Stored items
● ● ● ● ● ● ●

(* ===== verification/Json.v ===== *)
(** * JSON values and serialisation

    [serde_json::Value] as the workspace builds it: with [arbitrary_precision]
    a number is its decimal text, with [preserve_order] an object is the list
    of its members in insertion order.  [serde_json::to_vec] and
    [serde_json::from_slice] are not part of the repository: a component that
    stores serialised records takes them as an instance of [Codec], whose law
    is that a record written by [to_vec] is read back by [from_slice].
    [CountableCodec] is one concrete instance, used to evaluate the models. *)

From S2P Require Import Prelude.

Inductive json : Type :=
| JNull
| JBool (b : bool)
| JNumber (repr : string)
| JString (s : string)
| JArray (l : list json)
| JObject (members : list (string * json)).

Section json_induction.
Variable P : json -> Prop.
Hypothesis Hnull : P JNull.
Hypothesis Hbool : forall b, P (JBool b).
Hypothesis Hnum : forall r, P (JNumber r).
Hypothesis Hstr : forall s, P (JString s).
Hypothesis Harr : forall l, Forall P l -> P (JArray l).
Hypothesis Hobj : forall m, Forall (fun kv => P kv.2) m -> P (JObject m).

  (** Induction with hypotheses for the elements and the members. *)
Fixpoint json_nested_ind (j : json) : P j :=
    match j with
    | JNull => Hnull
    | JBool b => Hbool b
    | JNumber r => Hnum r
    | JString s => Hstr s
    | JArray l => Harr l
        ((fix go (l : list json) : Forall P l :=
            match l with
            | [] => Forall_nil_2 P
            | x :: l' => Forall_cons_2 P x l' (json_nested_ind x) (go l')
            end) l)
    | JObject m => Hobj m
        ((fix go (m : list (string * json)) : Forall (fun kv => P kv.2) m :=
            match m with
            | [] => Forall_nil_2 _
            | kv :: m' => Forall_cons_2 (fun kv => P kv.2) kv m' (json_nested_ind kv.2) (go m')
            end) m)
    end.
End json_induction.

(** [map.get(key)]: serde's map has one member per key, the first match is it. *)
Fixpoint obj_get (key : string) (m : list (string * json)) : option json :=
  match m with
  | [] => None
  | (k, v) :: m' => if String.eqb k key then Some v else obj_get key m'
  end.

(** [map.insert(key, value)]: the value is replaced in place, or appended. *)
Fixpoint obj_insert (key : string) (value : json) (m : list (string * json)) : list (string * json) :=
  match m with
  | [] => [(key, value)]
  | (k, v) :: m' => if String.eqb k key then (k, value) :: m' else (k, v) :: obj_insert key value m'
  end.

Fixpoint json_to_tree (j : json) : gen_tree (string + bool) :=
  match j with
  | JNull => GenNode 0 []
  | JBool b => GenNode 1 [GenLeaf (inr b)]
  | JNumber r => GenNode 2 [GenLeaf (inl r)]
  | JString s => GenNode 3 [GenLeaf (inl s)]
  | JArray l => GenNode 4 (map json_to_tree l)
  | JObject m => GenNode 5 (map (fun kv => GenNode 6 [GenLeaf (inl kv.1); json_to_tree kv.2]) m)
  end.

Fixpoint json_of_tree (t : gen_tree (string + bool)) : json :=
  match t with
  | GenNode 1 [GenLeaf (inr b)] => JBool b
  | GenNode 2 [GenLeaf (inl r)] => JNumber r
  | GenNode 3 [GenLeaf (inl s)] => JString s
  | GenNode 4 l => JArray (map json_of_tree l)
  | GenNode 5 l =>
      JObject (map (fun t' => match t' with
                              | GenNode 6 [GenLeaf (inl k); t''] => (k, json_of_tree t'')
                              | _ => (""%string, JNull)
                              end) l)
  | _ => JNull
  end.

Lemma json_of_to_tree j : json_of_tree (json_to_tree j) = j.
Proof.
  induction j as [| | | |l IH|m IH] using json_nested_ind; simpl; try done.
  - f_equal. rewrite map_map. induction IH; simpl; by f_equal.
  - f_equal. rewrite map_map. induction IH as [|[k v] m Hv _ IH]; simpl in *; [done|].
    by rewrite Hv, IH.
Qed.

#[global] Instance json_eq_dec : EqDecision json.
Proof.
  refine (fun a b => cast_if (decide (json_to_tree a = json_to_tree b))); [|by intros ->].
  by rewrite <- (json_of_to_tree a), <- (json_of_to_tree b), e.
Defined.
#[global] Instance json_countable : Countable json :=
  inj_countable' json_to_tree json_of_tree json_of_to_tree.

(** ** Codecs *)

Definition bytes : Type := list Z.

Class Codec (A : Type) := {
  to_vec : A -> result bytes string;
  from_slice : bytes -> result A string;
  from_to_slice a v : to_vec a = Ok v -> from_slice v = Ok a;
}.

(** A codec that never refuses to serialise, which is what serde's derived
    serialisers do on the records of this development. *)
Class TotalCodec (A : Type) `{Codec A} := to_vec_total (a : A) : exists v, to_vec a = Ok v.

Module CountableCodec.
Fixpoint pos_bytes (p : positive) : bytes :=
    match p with xH => [] | xO q => 0%Z :: pos_bytes q | xI q => 1%Z :: pos_bytes q end.
Fixpoint bytes_pos (b : bytes) : positive :=
    match b with [] => xH | 0%Z :: b' => xO (bytes_pos b') | _ :: b' => xI (bytes_pos b') end.

Lemma bytes_pos_bytes p : bytes_pos (pos_bytes p) = p.
Proof. induction p; simpl; by f_equal. Qed.

Definition decode_bytes {A} `{Countable A} (v : bytes) : result A string :=
    match decode (bytes_pos v) with Some a => Ok a | None => Err "invalid payload"%string end.

#[refine] Definition codec {A} `{Countable A} : Codec A := {|
    to_vec a := Ok (pos_bytes (encode a));
    from_slice := decode_bytes;
  |}.
Proof.
    intros a v Hv. simplify_eq. unfold decode_bytes.
    by rewrite bytes_pos_bytes, decode_encode.
  Defined.

Lemma total {A} `{Countable A} : @TotalCodec A codec.
Proof. intros a. by eexists. Qed.
End CountableCodec.
(* ===== verification/TwoPhaseCommit.v ===== *)
(** * Two-phase commit

    Models [crates/dbx-core/src/query/two_phase_commit.rs]: the coordinator
    [TwoPhaseCommit] over a [StateBackend] for its log and a list of
    [Participant]s.

    The participants act on a world [W] of their own; the coordinator's state
    is the log backend, that world and a clock.  [trace] records every call to
    a participant and every log record that reached the backend, in order; it
    is not part of the code and nothing reads it, the theorems are stated on
    it. *)

From S2P Require Import Prelude Json StateMachine.

(** ** Statuses *)

Module TransactionStatus.

Inductive t : Type :=
| Preparing
| Prepared
| Committing
| Committed
| RollingBack
| RolledBack
| Mixed
| Unknown.

#[global] Instance t_eq_dec : EqDecision t.
Proof. solve_decision. Defined.

Definition as_str (s : t) : string :=
  match s with
  | Preparing => "preparing"
  | Prepared => "prepared"
  | Committing => "committing"
  | Committed => "committed"
  | RollingBack => "rolling_back"
  | RolledBack => "rolled_back"
  | Mixed => "mixed"
  | Unknown => "unknown"
  end.

Definition from_str (s : string) : t :=
  if String.eqb s "preparing" then Preparing
  else if String.eqb s "prepared" then Prepared
  else if String.eqb s "committing" then Committing
  else if String.eqb s "committed" then Committed
  else if String.eqb s "rolling_back" then RollingBack
  else if String.eqb s "rolled_back" then RolledBack
  else if String.eqb s "mixed" then Mixed
  else Unknown.

Lemma from_as_status s : from_str (as_str s) = s.
Proof. by destruct s. Qed.

End TransactionStatus.

Import TransactionStatus.

(** ** Records *)

Record VoteResult := { vr_participant_id : string; vr_vote : bool; vr_reason : option string }.

Record ParticipantCommitResult := {
  cr_participant_id : string;
  cr_committed : bool;
  cr_error : option string;
}.

Record ParticipantInfo := { pi_id : string; pi_name : string; pi_role : string }.

#[global] Instance ParticipantInfo_eq_dec : EqDecision ParticipantInfo.
Proof. solve_decision. Defined.
#[global] Instance ParticipantInfo_countable : Countable ParticipantInfo.
Proof.
  refine (inj_countable' (fun p => (pi_id p, pi_name p, pi_role p))
            (fun '(i, n, r) => {| pi_id := i; pi_name := n; pi_role := r |}) _).
  by intros [].
Defined.
Definition run_ref (op : Operation) (d : delivery) (o : owner) : result TransactionResult TransactionFailure * owner :=
  match o.(o_phase), d.(d_served) with
  | Gone, _ => (Err (closed_failure o), o)
  | Looping, Some (execution, probe) => let '(h, o') := serve op execution probe o in (h.(h_response), o')
  | ph, _ =>
    let o1 := match ph with Disconnecting => o | _ => cleanup_rollback d.(d_rollback) (leave o) end in
    let o2 := cleanup_disconnect d.(d_disconnect) o1 in
    (Err (terminal_failure o2 "TRANSACTION_CLOSED" "Transaction session closed during the operation."), o2)
  end.

Definition batch_stops (continue_on_error : bool) (r : result TransactionResult TransactionFailure) : bool :=
  match r with
  | Ok _ => false
  | Err error => bool_decide (error.(tf_state) = StateUnknown) || negb continue_on_error
  end.

(** [TransactionLease::batch]; [ds] says what becomes of each command. *)
Fixpoint batch (statements : list string) (max_rows : option nat) (continue_on_error : bool)
    (ds : nat -> delivery) (o : owner) : list (result TransactionResult TransactionFailure) * owner :=
  match statements with
  | [] => ([], o)
  | statement :: rest =>
    let '(r, o) := run_ref (Query statement max_rows) (ds 0) o in
    if batch_stops continue_on_error r then ([r], o)
    else let '(rs, o) := batch rest max_rows continue_on_error (fun i => ds (S i)) o in (r :: rs, o)
  end.

(** ** Every life of an owner *)

(** [leases] counts the leases in callers' hands. *)
Inductive step : owner * nat -> owner * nat -> Prop :=
| step_invalidate o n : step (o, n) (invalidate o, n)
| step_acquire branch o n o' :
    branch_enabled branch o = true -> acquire branch o = (Ok tt, o') -> step (o, n) (o', S n)
| step_release o n : step (o, S n) (release o, n)
| step_command op execution probe o n :
    o.(o_phase) = Looping -> 0 < n -> step (o, n) ((serve op execution probe o).2, n)
| step_leave o n : o.(o_phase) = Looping -> step (o, n) (leave o, n)
| step_rollback timed_out o n : o.(o_phase) = Leaving -> step (o, n) (cleanup_rollback timed_out o, n)
| step_disconnect timed_out o n : o.(o_phase) = Disconnecting -> step (o, n) (cleanup_disconnect timed_out o, n).

End Owner.

Arguments TransactionResult : clear implicits.
Arguments handled : clear implicits.
Arguments owner : clear implicits.
Arguments delivery : clear implicits.

(** ** Facts about one command *)

Section CommandFacts.
Context {C Q : Type} `{TransactionIo C Q}.
Variable secs : nat.
Implicit Types (c : C) (cur : TransactionStatus) (ex pr : race C).

Local Ltac command_cases :=
  unfold handle_command, handle_server_error, handle_success, give_up_unknown in *;
  repeat (case_match; simplify_eq/=); try done.

Lemma handled_terminal op ex pr cur c :
  h_terminal (handle_command secs op ex pr cur c) = true ->
  h_status (handle_command secs op ex pr cur c) = unknown_status.
Proof. command_cases. Qed.

Lemma handled_live op ex pr cur c :
  h_terminal (handle_command secs op ex pr cur c) = false -> cur.(ts_state) <> StateUnknown ->
  ts_state (h_status (handle_command secs op ex pr cur c)) <> StateUnknown.
Proof. command_cases; unfold state_of_flag; by case_match. Qed.
(* ===== verification/SessionStore.v ===== *)
(** * MCP sessions

    Models [crates/dbx-mcp/src/session.rs]: the store of database sessions an
    MCP client has opened.  A session is being opened, active or being closed;
    the three maps of [McpSessionState] are kept as they are and refined to one
    map from session ids to lifecycle phases.  Instants are nanoseconds on the
    monotonic clock; the operations take the instant they run at, the fresh
    UUID they draw and, for [DBX_SESSION_IDLE_TTL_SECS], whether the platform
    can represent the deadline. *)

From S2P Require Import Prelude.

Definition nanos (secs : Z) : Z := (secs * 1000000000)%Z.
Definition SESSION_IDLE_TTL : Z := nanos (30 * 60).
Definition MAX_SESSIONS : nat := 32.

(** [session_idle_ttl_from_value]; [representable] is
    [Instant::now().checked_add(ttl).is_some()]. *)
Definition session_idle_ttl_from_value (representable : Z -> bool) (value : option text) : Z :=
  match value with
  | None => SESSION_IDLE_TTL
  | Some value =>
    match parse_unsigned u64_max (trim value) with
    | None => SESSION_IDLE_TTL
    | Some seconds =>
      if (0 <? seconds)%Z && representable (nanos seconds) then nanos seconds else SESSION_IDLE_TTL
    end
  end.

(** [transaction_owner] is the number of the owner. *)
Record McpSession := {
  id : string;
  connection_id : string;
  database : string;
  client_session_id : string;
  transaction_owner : option nat;
  last_used : Z;
}.

#[global] Instance McpSession_eq_dec : EqDecision McpSession.
Proof. solve_decision. Defined.

Record McpSessionState := {
  opening : gmap string McpSession;
  active : gmap string McpSession;
  closing : gmap string McpSession;
}.

Definition empty_state : McpSessionState := {| opening := ∅; active := ∅; closing := ∅ |}.

Definition session_count (state : McpSessionState) : nat :=
  size state.(opening) + size state.(active) + size state.(closing).

Definition new_session (uuid connection_id database : string) (now : Z) : McpSession :=
  let id := "mcp-session-" +:+ uuid in
  {| id := id; connection_id := connection_id; database := database; client_session_id := "mcp:" +:+ id;
     transaction_owner := None; last_used := now |}.
(** [finish_with_late_cancel]: a timeout detaches the guard, whose registration
    is then removed by a timer; anything else drops it. *)
Definition finish_with_late_cancel {T} (now : Z) (g : RegisteredQuery) (r : result T QueryExecutionError)
    (keep_timeout_reachable : bool) (q : RunningQueries) : RunningQueries :=
  if keep_timeout_reachable && match r with Err (ETimeout _) => true | _ => false end then q
  else drop_guard now g q.

Record RunningQueryDiagnostics := {
  active_execution_ids : list string;
  active_by_connection : gmap text nat;
  interrupt_registrations : nat;
}.

Definition count_connection (t : RunningTask) (m : gmap text nat) : gmap text nat :=
  match t.(metadata).(connection_id) with
  | Some c => <[c := S (default 0 (m !! c))]> m
  | None => m
  end.

Definition has_interrupt (t : RunningTask) : bool := match t.(interrupt) with Some _ => true | None => false end.

(** [sorted] is the sort of the ids by the string order of the standard library. *)
Definition diagnostics (sorted : list string -> list string) (q : RunningQueries) : RunningQueryDiagnostics :=
  let tasks := (map_to_list q.(inner)).*2 in
  {| active_execution_ids := sorted ((map_to_list q.(inner)).*1);
     active_by_connection := foldl (fun m t => count_connection t m) ∅ tasks;
     interrupt_registrations := length (List.filter has_interrupt tasks) |}.
(* ===== verification/Supervision.v ===== *)
(** * Background tasks, write windows and progress events

    Three small stateful components of [crates/dbx-core/src]:
    [connection/task_supervisor.rs] ([TaskSupervisor]),
    [safety/write_unlock.rs] ([WriteUnlock]) and
    [query/batch_progress.rs] ([BatchProgress]). *)

From S2P Require Import Prelude.

(** ** Task supervisor

    Tasks are numbers, in the order they are spawned.  [Finishing key] is a
    [spawn_once] task whose body has returned and that is about to remove its
    key; an abort has no effect on it, since it does not await any more. *)

Module TaskSupervisor.

Inductive task_state := Running (once : option string) | Finishing (key : string) | Ended.

#[global] Instance task_state_eq_dec : EqDecision task_state.
Proof. solve_decision. Defined.

Record t := {
  accepting : bool;
  cancellation : bool;
  tasks : gmap string nat;
  states : list task_state;
  aborted : gset nat;
}.

Definition new : t := {| accepting := true; cancellation := false; tasks := ∅; states := []; aborted := ∅ |}.

Definition spawn_replace (key : string) (s : t) : bool * t :=
  if negb s.(accepting) then (false, s)
  else
    let handle := length s.(states) in
    (true, {| accepting := s.(accepting); cancellation := s.(cancellation);
              tasks := <[key := handle]> s.(tasks); states := s.(states) ++ [Running None];
              aborted := match s.(tasks) !! key with Some previous => {[previous]} ∪ s.(aborted) | None => s.(aborted) end |}).

Definition spawn_once (key : string) (s : t) : bool * t :=
  if negb s.(accepting) || bool_decide (is_Some (s.(tasks) !! key)) then (false, s)
  else
    (true, {| accepting := s.(accepting); cancellation := s.(cancellation);
              tasks := <[key := length s.(states)]> s.(tasks); states := s.(states) ++ [Running (Some key)];
              aborted := s.(aborted) |}).

(** [stop], and [stop_and_wait] up to its wait. *)
Definition stop (key : string) (s : t) : t :=
  match s.(tasks) !! key with
  | None => s
  | Some task => {| accepting := s.(accepting); cancellation := s.(cancellation); tasks := delete key s.(tasks);
                    states := s.(states); aborted := {[task]} ∪ s.(aborted) |}
  end.

Definition stop_many (keys : list string) (s : t) : t := foldl (fun s k => stop k s) s keys.

Definition active_count (s : t) : nat := size s.(tasks).

Definition remove_completed (key : string) (s : t) : t :=
  {| accepting := s.(accepting); cancellation := s.(cancellation); tasks := delete key s.(tasks);
     states := s.(states); aborted := s.(aborted) |}.

(** The two halves of [shutdown]: refuse new work and cancel, then take every
    handle; the handles abort their tasks when the wait ends or is dropped. *)
Definition shutdown_begin (s : t) : t :=
  {| accepting := false; cancellation := true; tasks := s.(tasks); states := s.(states); aborted := s.(aborted) |}.

Definition shutdown_drain (s : t) : t :=
  {| accepting := s.(accepting); cancellation := s.(cancellation); tasks := ∅; states := s.(states);
     aborted := list_to_set (map_to_list s.(tasks)).*2 ∪ s.(aborted) |}.

Definition set_state (n : nat) (x : task_state) (s : t) : t :=
  {| accepting := s.(accepting); cancellation := s.(cancellation); tasks := s.(tasks);
     states := <[n := x]> s.(states); aborted := s.(aborted) |}.

Inductive step : t -> t -> Prop :=
| step_spawn_replace key s : step s (spawn_replace key s).2
| step_spawn_once key s : step s (spawn_once key s).2
| step_stop key s : step s (stop key s)
| step_body_done n s : s.(states) !! n = Some (Running None) -> step s (set_state n Ended s)
| step_once_done n key s : s.(states) !! n = Some (Running (Some key)) -> step s (set_state n (Finishing key) s)
| step_remove n key s : s.(states) !! n = Some (Finishing key) -> step s (remove_completed key (set_state n Ended s))
| step_abort n o s : s.(states) !! n = Some (Running o) -> n ∈ s.(aborted) -> step s (set_state n Ended s)
| step_shutdown s : step s (shutdown_begin s)
| step_drain s : s.(accepting) = false -> step s (shutdown_drain s).

(** After the drain of a shutdown. *)
Definition closed (s : t) : Prop := s.(accepting) = false /\ s.(cancellation) = true /\ s.(tasks) = ∅.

● ● ● ● ● ● ●

*Try it*: Look through the entries above and quote exactly the lines from the line with "Module TaskSupervisor." to the line with "Definition active_count (s", counting both of those lines.

*Solution*:
Module TaskSupervisor.

Inductive task_state := Running (once : option string) | Finishing (key : string) | Ended.

#[global] Instance task_state_eq_dec : EqDecision task_state.
Proof. solve_decision. Defined.

Record t := {
  accepting : bool;
  cancellation : bool;
  tasks : gmap string nat;
  states : list task_state;
  aborted : gset nat;
}.

Definition new : t := {| accepting := true; cancellation := false; tasks := ∅; states := []; aborted := ∅ |}.

Definition spawn_replace (key : string) (s : t) : bool * t :=
  if negb s.(accepting) then (false, s)
  else
    let handle := length s.(states) in
    (true, {| accepting := s.(accepting); cancellation := s.(cancellation);
              tasks := <[key := handle]> s.(tasks); states := s.(states) ++ [Running None];
              aborted := match s.(tasks) !! key with Some previous => {[previous]} ∪ s.(aborted) | None => s.(aborted) end |}).

Definition spawn_once (key : string) (s : t) : bool * t :=
  if negb s.(accepting) || bool_decide (is_Some (s.(tasks) !! key)) then (false, s)
  else
    (true, {| accepting := s.(accepting); cancellation := s.(cancellation);
              tasks := <[key := length s.(states)]> s.(tasks); states := s.(states) ++ [Running (Some key)];
              aborted := s.(aborted) |}).

(** [stop], and [stop_and_wait] up to its wait. *)
Definition stop (key : string) (s : t) : t :=
  match s.(tasks) !! key with
  | None => s
  | Some task => {| accepting := s.(accepting); cancellation := s.(cancellation); tasks := delete key s.(tasks);
                    states := s.(states); aborted := {[task]} ∪ s.(aborted) |}
  end.

Definition stop_many (keys : list string) (s : t) : t := foldl (fun s k => stop k s) s keys.

Definition active_count (s : t) : nat := size s.(tasks).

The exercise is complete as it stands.